▶ [Input]:
------------------------------------------------------------
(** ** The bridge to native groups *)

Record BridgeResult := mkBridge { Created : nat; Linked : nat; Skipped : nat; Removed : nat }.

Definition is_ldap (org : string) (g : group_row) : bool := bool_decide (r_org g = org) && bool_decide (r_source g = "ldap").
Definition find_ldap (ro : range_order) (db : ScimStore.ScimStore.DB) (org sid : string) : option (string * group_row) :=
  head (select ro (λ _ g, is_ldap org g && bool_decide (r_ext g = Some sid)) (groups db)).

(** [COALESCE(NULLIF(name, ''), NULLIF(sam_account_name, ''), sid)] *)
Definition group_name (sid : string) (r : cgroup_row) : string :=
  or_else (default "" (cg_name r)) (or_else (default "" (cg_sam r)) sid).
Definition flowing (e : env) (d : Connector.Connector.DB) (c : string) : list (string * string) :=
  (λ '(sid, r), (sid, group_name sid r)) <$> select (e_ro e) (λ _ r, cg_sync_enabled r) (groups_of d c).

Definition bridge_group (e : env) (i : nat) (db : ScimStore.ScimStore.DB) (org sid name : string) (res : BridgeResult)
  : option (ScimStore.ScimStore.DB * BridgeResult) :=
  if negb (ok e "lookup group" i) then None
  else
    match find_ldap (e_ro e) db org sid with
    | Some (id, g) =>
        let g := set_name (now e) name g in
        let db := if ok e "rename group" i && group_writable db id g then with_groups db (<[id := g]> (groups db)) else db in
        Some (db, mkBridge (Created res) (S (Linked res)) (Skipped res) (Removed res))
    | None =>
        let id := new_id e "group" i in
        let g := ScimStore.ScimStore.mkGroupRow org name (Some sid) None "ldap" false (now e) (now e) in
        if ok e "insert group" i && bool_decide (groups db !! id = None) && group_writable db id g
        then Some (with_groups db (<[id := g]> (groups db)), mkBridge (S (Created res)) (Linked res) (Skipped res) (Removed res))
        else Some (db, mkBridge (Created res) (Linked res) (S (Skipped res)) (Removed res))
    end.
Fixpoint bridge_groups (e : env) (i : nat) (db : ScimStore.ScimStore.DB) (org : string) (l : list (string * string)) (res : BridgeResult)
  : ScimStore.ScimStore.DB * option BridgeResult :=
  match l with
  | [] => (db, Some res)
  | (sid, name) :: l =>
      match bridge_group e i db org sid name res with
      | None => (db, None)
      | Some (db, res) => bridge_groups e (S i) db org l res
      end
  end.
------------------------------------------------------------
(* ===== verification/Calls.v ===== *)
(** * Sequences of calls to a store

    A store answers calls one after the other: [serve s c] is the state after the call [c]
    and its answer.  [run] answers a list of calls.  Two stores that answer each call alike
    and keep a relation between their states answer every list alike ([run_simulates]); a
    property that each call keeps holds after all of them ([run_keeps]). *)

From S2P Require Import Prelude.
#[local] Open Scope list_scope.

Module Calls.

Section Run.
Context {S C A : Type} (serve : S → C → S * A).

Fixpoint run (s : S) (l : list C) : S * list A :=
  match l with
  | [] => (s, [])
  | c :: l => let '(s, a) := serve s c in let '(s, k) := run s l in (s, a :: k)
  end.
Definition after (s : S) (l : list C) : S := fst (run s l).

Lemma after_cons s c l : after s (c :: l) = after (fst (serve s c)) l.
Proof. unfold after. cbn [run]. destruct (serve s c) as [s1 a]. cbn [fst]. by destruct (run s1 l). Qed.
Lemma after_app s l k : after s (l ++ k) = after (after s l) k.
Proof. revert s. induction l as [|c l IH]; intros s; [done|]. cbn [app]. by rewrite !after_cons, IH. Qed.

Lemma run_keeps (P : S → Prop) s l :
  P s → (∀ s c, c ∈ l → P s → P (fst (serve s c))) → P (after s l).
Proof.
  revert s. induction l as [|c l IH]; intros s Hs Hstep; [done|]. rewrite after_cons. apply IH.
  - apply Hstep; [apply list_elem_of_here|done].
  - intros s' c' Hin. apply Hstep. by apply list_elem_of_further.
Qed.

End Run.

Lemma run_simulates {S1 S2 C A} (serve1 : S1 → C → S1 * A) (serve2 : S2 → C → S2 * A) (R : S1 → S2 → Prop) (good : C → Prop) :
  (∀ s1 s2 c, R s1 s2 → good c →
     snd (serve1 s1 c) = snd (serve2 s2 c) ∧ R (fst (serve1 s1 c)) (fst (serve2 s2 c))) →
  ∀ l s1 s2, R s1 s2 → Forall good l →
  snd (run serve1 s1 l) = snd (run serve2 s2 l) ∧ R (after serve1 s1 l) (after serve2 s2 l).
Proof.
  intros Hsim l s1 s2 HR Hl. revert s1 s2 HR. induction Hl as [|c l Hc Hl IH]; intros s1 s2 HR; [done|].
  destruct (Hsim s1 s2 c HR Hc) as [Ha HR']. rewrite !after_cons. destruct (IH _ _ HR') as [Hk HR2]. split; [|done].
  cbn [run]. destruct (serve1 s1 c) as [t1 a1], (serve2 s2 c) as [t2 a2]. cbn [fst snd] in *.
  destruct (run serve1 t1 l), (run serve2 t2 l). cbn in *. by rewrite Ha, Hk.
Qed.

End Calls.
------------------------------------------------------------
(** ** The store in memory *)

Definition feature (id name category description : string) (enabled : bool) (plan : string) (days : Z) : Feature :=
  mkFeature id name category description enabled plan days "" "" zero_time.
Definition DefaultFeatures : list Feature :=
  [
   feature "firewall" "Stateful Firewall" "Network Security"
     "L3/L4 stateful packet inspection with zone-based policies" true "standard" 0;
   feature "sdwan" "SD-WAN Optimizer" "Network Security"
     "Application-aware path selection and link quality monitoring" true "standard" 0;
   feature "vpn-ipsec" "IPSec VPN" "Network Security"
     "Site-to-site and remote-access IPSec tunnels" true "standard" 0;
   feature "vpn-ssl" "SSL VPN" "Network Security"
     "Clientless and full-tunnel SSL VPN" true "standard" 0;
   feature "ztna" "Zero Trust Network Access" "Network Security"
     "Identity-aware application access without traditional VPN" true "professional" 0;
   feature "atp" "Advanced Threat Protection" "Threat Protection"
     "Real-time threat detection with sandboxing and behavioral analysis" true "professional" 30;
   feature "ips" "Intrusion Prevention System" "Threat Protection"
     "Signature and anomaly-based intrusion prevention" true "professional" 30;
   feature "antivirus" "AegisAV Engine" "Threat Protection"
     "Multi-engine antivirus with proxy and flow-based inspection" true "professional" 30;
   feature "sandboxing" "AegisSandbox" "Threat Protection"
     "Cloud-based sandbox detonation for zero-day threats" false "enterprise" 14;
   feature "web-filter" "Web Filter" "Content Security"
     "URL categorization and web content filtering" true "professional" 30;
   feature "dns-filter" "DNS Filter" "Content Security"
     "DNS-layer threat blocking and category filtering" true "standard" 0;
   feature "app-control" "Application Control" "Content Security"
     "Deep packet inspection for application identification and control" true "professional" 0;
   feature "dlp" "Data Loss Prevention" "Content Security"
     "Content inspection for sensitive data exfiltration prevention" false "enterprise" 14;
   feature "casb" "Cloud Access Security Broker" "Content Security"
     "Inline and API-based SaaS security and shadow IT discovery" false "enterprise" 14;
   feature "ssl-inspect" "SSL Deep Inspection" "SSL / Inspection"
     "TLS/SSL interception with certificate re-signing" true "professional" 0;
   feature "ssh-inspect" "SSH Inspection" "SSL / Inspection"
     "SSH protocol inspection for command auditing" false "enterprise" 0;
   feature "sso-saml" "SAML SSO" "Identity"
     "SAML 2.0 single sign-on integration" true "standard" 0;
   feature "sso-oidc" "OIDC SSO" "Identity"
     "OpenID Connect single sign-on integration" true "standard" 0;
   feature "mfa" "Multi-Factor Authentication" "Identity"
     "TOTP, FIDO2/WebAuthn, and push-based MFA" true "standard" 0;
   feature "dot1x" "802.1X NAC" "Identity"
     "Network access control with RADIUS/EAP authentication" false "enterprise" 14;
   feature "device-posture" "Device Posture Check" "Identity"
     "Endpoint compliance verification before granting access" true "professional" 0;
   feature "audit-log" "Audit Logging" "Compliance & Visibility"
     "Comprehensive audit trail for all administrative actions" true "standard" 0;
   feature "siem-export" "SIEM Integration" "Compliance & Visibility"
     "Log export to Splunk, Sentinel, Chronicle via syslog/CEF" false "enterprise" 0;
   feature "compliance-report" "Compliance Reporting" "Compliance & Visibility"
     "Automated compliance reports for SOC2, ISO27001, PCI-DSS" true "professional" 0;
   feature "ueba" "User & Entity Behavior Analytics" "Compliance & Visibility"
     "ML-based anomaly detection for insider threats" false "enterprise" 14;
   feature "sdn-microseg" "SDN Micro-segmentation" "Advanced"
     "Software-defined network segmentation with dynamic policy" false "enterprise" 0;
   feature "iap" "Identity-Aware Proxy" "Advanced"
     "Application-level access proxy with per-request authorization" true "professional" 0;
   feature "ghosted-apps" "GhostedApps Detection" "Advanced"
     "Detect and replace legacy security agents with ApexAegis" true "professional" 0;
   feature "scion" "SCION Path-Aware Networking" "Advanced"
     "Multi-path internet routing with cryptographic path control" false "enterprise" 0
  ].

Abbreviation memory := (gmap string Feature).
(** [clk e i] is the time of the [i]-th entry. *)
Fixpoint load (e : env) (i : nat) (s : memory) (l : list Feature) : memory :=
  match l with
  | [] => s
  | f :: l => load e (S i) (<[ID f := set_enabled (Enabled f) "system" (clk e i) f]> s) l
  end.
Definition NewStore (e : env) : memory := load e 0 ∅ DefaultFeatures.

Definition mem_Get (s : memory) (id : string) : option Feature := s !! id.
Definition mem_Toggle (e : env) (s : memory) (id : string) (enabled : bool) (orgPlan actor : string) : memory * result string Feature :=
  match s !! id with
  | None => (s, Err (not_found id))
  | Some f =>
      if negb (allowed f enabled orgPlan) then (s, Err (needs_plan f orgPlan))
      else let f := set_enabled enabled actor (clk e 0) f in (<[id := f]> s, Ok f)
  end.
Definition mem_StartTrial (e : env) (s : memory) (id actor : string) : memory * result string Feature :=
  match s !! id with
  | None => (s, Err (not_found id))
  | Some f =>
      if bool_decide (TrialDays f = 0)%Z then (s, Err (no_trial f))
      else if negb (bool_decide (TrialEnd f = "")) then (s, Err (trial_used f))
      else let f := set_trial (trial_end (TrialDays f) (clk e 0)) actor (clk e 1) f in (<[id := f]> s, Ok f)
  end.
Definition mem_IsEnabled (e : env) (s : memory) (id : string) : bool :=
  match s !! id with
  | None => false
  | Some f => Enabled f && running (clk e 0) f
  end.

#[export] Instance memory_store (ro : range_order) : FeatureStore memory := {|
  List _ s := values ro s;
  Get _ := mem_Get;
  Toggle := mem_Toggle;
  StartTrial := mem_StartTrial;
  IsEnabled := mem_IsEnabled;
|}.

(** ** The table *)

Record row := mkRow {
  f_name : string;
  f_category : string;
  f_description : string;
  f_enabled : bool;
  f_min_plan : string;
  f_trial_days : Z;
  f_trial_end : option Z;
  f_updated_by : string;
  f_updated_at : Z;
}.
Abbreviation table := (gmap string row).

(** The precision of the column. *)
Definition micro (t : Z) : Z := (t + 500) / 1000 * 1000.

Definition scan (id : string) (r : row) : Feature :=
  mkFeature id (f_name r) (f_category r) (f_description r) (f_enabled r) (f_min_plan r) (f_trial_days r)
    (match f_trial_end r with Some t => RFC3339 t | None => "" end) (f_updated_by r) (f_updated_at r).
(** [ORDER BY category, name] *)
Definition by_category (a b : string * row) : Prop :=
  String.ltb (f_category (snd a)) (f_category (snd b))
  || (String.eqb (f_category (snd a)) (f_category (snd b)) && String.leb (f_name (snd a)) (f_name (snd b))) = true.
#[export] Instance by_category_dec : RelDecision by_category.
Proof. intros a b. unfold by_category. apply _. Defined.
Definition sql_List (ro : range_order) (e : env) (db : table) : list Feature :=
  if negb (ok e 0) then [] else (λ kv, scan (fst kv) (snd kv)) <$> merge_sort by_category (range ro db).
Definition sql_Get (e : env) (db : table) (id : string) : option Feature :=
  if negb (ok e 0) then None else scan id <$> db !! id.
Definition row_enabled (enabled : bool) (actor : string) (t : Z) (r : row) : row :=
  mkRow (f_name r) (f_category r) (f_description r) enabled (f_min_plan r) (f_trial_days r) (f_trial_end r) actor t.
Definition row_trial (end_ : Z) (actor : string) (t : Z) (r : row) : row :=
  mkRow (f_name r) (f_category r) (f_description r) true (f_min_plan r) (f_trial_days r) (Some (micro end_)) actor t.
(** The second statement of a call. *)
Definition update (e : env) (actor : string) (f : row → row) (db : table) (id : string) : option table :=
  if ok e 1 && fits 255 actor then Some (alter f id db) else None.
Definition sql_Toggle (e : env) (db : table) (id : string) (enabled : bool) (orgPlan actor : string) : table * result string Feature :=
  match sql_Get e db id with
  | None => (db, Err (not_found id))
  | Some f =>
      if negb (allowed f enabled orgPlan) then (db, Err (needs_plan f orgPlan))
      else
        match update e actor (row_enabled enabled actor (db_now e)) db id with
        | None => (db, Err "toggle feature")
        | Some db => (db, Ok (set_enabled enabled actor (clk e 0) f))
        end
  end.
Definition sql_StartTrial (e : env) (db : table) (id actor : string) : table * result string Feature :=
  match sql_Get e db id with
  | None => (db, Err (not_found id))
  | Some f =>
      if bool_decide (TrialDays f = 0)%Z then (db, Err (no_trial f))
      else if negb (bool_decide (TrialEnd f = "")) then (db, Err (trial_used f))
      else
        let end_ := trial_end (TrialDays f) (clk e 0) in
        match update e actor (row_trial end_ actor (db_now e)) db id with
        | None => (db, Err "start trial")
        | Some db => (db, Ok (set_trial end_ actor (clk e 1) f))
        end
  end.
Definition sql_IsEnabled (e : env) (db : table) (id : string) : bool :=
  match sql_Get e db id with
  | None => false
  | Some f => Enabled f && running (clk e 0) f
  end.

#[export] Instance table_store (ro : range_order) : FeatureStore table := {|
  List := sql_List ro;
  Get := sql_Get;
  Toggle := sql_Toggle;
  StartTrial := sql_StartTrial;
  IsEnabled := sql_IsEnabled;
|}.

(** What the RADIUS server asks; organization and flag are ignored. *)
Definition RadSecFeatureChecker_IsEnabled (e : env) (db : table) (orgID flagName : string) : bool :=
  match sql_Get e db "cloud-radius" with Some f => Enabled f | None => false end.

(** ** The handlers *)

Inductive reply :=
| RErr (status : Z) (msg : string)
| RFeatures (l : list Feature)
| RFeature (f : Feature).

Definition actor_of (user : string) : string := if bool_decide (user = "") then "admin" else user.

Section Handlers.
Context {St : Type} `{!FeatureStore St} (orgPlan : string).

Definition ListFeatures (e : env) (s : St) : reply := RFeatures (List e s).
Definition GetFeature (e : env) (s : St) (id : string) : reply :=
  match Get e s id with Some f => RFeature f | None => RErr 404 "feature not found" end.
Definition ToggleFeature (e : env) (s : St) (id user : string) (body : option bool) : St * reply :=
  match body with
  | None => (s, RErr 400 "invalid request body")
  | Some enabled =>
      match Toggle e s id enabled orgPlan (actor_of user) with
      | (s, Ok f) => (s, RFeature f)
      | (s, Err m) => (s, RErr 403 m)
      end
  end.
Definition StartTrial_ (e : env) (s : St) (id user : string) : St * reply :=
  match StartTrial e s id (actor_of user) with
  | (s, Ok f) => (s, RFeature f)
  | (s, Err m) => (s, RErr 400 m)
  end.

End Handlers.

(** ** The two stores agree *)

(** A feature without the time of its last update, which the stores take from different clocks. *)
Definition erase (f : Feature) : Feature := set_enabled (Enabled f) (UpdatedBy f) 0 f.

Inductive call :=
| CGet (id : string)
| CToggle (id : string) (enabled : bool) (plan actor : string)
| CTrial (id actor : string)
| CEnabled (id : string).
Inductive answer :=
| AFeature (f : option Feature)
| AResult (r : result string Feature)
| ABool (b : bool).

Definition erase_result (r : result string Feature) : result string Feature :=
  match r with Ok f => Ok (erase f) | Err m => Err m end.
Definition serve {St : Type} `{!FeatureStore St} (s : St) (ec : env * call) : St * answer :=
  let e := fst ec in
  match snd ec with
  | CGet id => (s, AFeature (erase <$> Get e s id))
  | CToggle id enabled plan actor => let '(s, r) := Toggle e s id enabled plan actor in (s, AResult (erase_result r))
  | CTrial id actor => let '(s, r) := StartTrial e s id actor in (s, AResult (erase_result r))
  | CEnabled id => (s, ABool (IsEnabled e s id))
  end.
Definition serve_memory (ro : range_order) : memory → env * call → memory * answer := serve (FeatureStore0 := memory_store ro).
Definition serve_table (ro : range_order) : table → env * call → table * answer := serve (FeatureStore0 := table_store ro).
------------------------------------------------------------
From the records above, copy out the line with "compliance verification before", the line with "compliance reports for", and every line between them, word for word.

▶ [Written answer]:
     "Endpoint compliance verification before granting access" true "professional" 0;
   feature "audit-log" "Audit Logging" "Compliance & Visibility"
     "Comprehensive audit trail for all administrative actions" true "standard" 0;
   feature "siem-export" "SIEM Integration" "Compliance & Visibility"
     "Log export to Splunk, Sentinel, Chronicle via syslog/CEF" false "enterprise" 0;
   feature "compliance-report" "Compliance Reporting" "Compliance & Visibility"
     "Automated compliance reports for SOC2, ISO27001, PCI-DSS" true "professional" 0;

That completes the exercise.